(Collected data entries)
(** * email_system.py: addresses, messages and the send transform

    A shallow embedding of [src/email_system.py].

    - A Python [str] is a list of Unicode code points ([list N]).
    - A raised exception is a value of [exn]; a call that may raise
      returns a [result].
    - [Email] objects and the [list] objects their [recipients] attribute
      points to live in a store ([gmap loc object]): [prepare] writes to
      the object it is called on, [copy.deepcopy] and list displays
      allocate.
    - [datetime.datetime.now()] reads a clock that is part of the world.
    - In this first model an [EmailAddress] and a nested list are values.
      [Module Identity] models the sending service again with the identity
      of every such object, for the properties about what is copied and
      what is shared. *)

From Stdlib Require Import NArith ZArith Ascii String.
From stdpp Require Import base option list gmap.

Set Warnings "-clear-no-such-hyp".

Local Open Scope N_scope.

(** ** Python strings *)

Module PyStr.

Definition str := list N.

(** The code points of a literal of the source (all of them ASCII). *)
Definition u (s : string) : str :=
  (fun a => N_of_ascii a) <$> list_ascii_of_string s.

(** [str.isspace] on one code point, the set [str.strip()] removes:
    CPython's table of Unicode white space. *)
Definition isspace (c : N) : bool :=
  ((9 <=? c) && (c <=? 13)) || ((28 <=? c) && (c <=? 32))
  || (c =? 133) || (c =? 160) || (c =? 5760)
  || ((8192 <=? c) && (c <=? 8202))
  || (c =? 8232) || (c =? 8233) || (c =? 8239) || (c =? 8287)
  || (c =? 12288).

Fixpoint lstrip (s : str) : str :=
  match s with
  | [] => []
  | c :: s' => if isspace c then lstrip s' else s
  end.

Definition rstrip (s : str) : str := reverse (lstrip (reverse s)).

(** [s.strip()] *)
Definition strip (s : str) : str := rstrip (lstrip s).

(** [s.split(sep)] for a separator of one code point: the pieces between
    the occurrences of [sep], one more than there are occurrences. *)
Fixpoint split (sep : N) (s : str) : list str :=
  match s with
  | [] => [[]]
  | c :: s' =>
      if c =? sep then [] :: split sep s'
      else match split sep s' with
           | [] => [[c]]
           | w :: ws => (c :: w) :: ws
           end
  end.

(** [sep.join(parts)] *)
Fixpoint join (sep : str) (parts : list str) : str :=
  match parts with
  | [] => []
  | [p] => p
  | p :: ps => p ++ sep ++ join sep ps
  end.

(** [c in s] for a [c] of one code point. *)
Definition contains (c : N) (s : str) : bool := existsb (N.eqb c) s.

Fixpoint startswith (s p : str) {struct p} : bool :=
  match p, s with
  | [], _ => true
  | _ :: _, [] => false
  | a :: p', b :: s' => (a =? b) && startswith s' p'
  end.

(** [s.endswith(d)] *)
Definition endswith (s d : str) : bool := startswith (reverse s) (reverse d).

(** Truth value of a string: [bool(s)]. *)
Definition nonempty (s : str) : bool :=
  match s with [] => false | _ => true end.

Definition AT : N := 64.       (* "@" *)
Definition NL : N := 10.       (* "\n" *)
Definition SP : str := [32].   (* " " *)

(** A model of [str.lower] for strings of ASCII code points, where it
    maps A-Z to a-z and keeps every other code point. *)
Definition ascii_lower (s : str) : str :=
  (fun c => if (65 <=? c) && (c <=? 90) then c + 32 else c) <$> s.

End PyStr.
Import PyStr.

(** ** Exceptions *)

(** [AttributeError] is what attribute access on an object without the
    attribute raises; the model also gives it at a location that holds no
    object, which no Python program can reach. *)
Inductive exn := ValueError | TypeError | AttributeError.

(** [OutOfFuel] marks a loop cut short by the bound the model runs it
    with; it is shown below never to happen. *)
Inductive result (A : Type) :=
| Ok (a : A)
| Raise (e : exn)
| OutOfFuel.
Arguments Ok {A} a.
Arguments Raise {A} e.
Arguments OutOfFuel {A}.

(** ** class EmailAddress *)

Record EmailAddress := { _address : str }.

Definition VALID_DOMAINS : list str := [u ".com"; u ".ru"; u ".net"].

Section Address.

(** [str.lower] is Python's own: the Unicode case tables are not part of
    this repository, and nothing below depends on what they hold. *)
Variable lower : str -> str.

(** [_normalize]: [address.strip().lower()] *)
Definition _normalize (address : str) : str := lower (strip address).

# Work instructions:
Output the full set of entries exactly as they were given.

# Answer:
(** * email_system.py: addresses, messages and the send transform

    A shallow embedding of [src/email_system.py].

    - A Python [str] is a list of Unicode code points ([list N]).
    - A raised exception is a value of [exn]; a call that may raise
      returns a [result].
    - [Email] objects and the [list] objects their [recipients] attribute
      points to live in a store ([gmap loc object]): [prepare] writes to
      the object it is called on, [copy.deepcopy] and list displays
      allocate.
    - [datetime.datetime.now()] reads a clock that is part of the world.
    - In this first model an [EmailAddress] and a nested list are values.
      [Module Identity] models the sending service again with the identity
      of every such object, for the properties about what is copied and
      what is shared. *)

From Stdlib Require Import NArith ZArith Ascii String.
From stdpp Require Import base option list gmap.

Set Warnings "-clear-no-such-hyp".

Local Open Scope N_scope.

(** ** Python strings *)

Module PyStr.

Definition str := list N.

(** The code points of a literal of the source (all of them ASCII). *)
Definition u (s : string) : str :=
  (fun a => N_of_ascii a) <$> list_ascii_of_string s.

(** [str.isspace] on one code point, the set [str.strip()] removes:
    CPython's table of Unicode white space. *)
Definition isspace (c : N) : bool :=
  ((9 <=? c) && (c <=? 13)) || ((28 <=? c) && (c <=? 32))
  || (c =? 133) || (c =? 160) || (c =? 5760)
  || ((8192 <=? c) && (c <=? 8202))
  || (c =? 8232) || (c =? 8233) || (c =? 8239) || (c =? 8287)
  || (c =? 12288).

Fixpoint lstrip (s : str) : str :=
  match s with
  | [] => []
  | c :: s' => if isspace c then lstrip s' else s
  end.

Definition rstrip (s : str) : str := reverse (lstrip (reverse s)).

(** [s.strip()] *)
Definition strip (s : str) : str := rstrip (lstrip s).

(** [s.split(sep)] for a separator of one code point: the pieces between
    the occurrences of [sep], one more than there are occurrences. *)
Fixpoint split (sep : N) (s : str) : list str :=
  match s with
  | [] => [[]]
  | c :: s' =>
      if c =? sep then [] :: split sep s'
      else match split sep s' with
           | [] => [[c]]
           | w :: ws => (c :: w) :: ws
           end
  end.

(** [sep.join(parts)] *)
Fixpoint join (sep : str) (parts : list str) : str :=
  match parts with
  | [] => []
  | [p] => p
  | p :: ps => p ++ sep ++ join sep ps
  end.

(** [c in s] for a [c] of one code point. *)
Definition contains (c : N) (s : str) : bool := existsb (N.eqb c) s.

Fixpoint startswith (s p : str) {struct p} : bool :=
  match p, s with
  | [], _ => true
  | _ :: _, [] => false
  | a :: p', b :: s' => (a =? b) && startswith s' p'
  end.

(** [s.endswith(d)] *)
Definition endswith (s d : str) : bool := startswith (reverse s) (reverse d).

(** Truth value of a string: [bool(s)]. *)
Definition nonempty (s : str) : bool :=
  match s with [] => false | _ => true end.

Definition AT : N := 64.       (* "@" *)
Definition NL : N := 10.       (* "\n" *)
Definition SP : str := [32].   (* " " *)

(** A model of [str.lower] for strings of ASCII code points, where it
    maps A-Z to a-z and keeps every other code point. *)
Definition ascii_lower (s : str) : str :=
  (fun c => if (65 <=? c) && (c <=? 90) then c + 32 else c) <$> s.

End PyStr.
Import PyStr.

(** ** Exceptions *)

(** [AttributeError] is what attribute access on an object without the
    attribute raises; the model also gives it at a location that holds no
    object, which no Python program can reach. *)
Inductive exn := ValueError | TypeError | AttributeError.

(** [OutOfFuel] marks a loop cut short by the bound the model runs it
    with; it is shown below never to happen. *)
Inductive result (A : Type) :=
| Ok (a : A)
| Raise (e : exn)
| OutOfFuel.
Arguments Ok {A} a.
Arguments Raise {A} e.
Arguments OutOfFuel {A}.

(** ** class EmailAddress *)

Record EmailAddress := { _address : str }.

Definition VALID_DOMAINS : list str := [u ".com"; u ".ru"; u ".net"].

Section Address.

(** [str.lower] is Python's own: the Unicode case tables are not part of
    this repository, and nothing below depends on what they hold. *)
Variable lower : str -> str.

(** [_normalize]: [address.strip().lower()] *)
Definition _normalize (address : str) : str := lower (strip address).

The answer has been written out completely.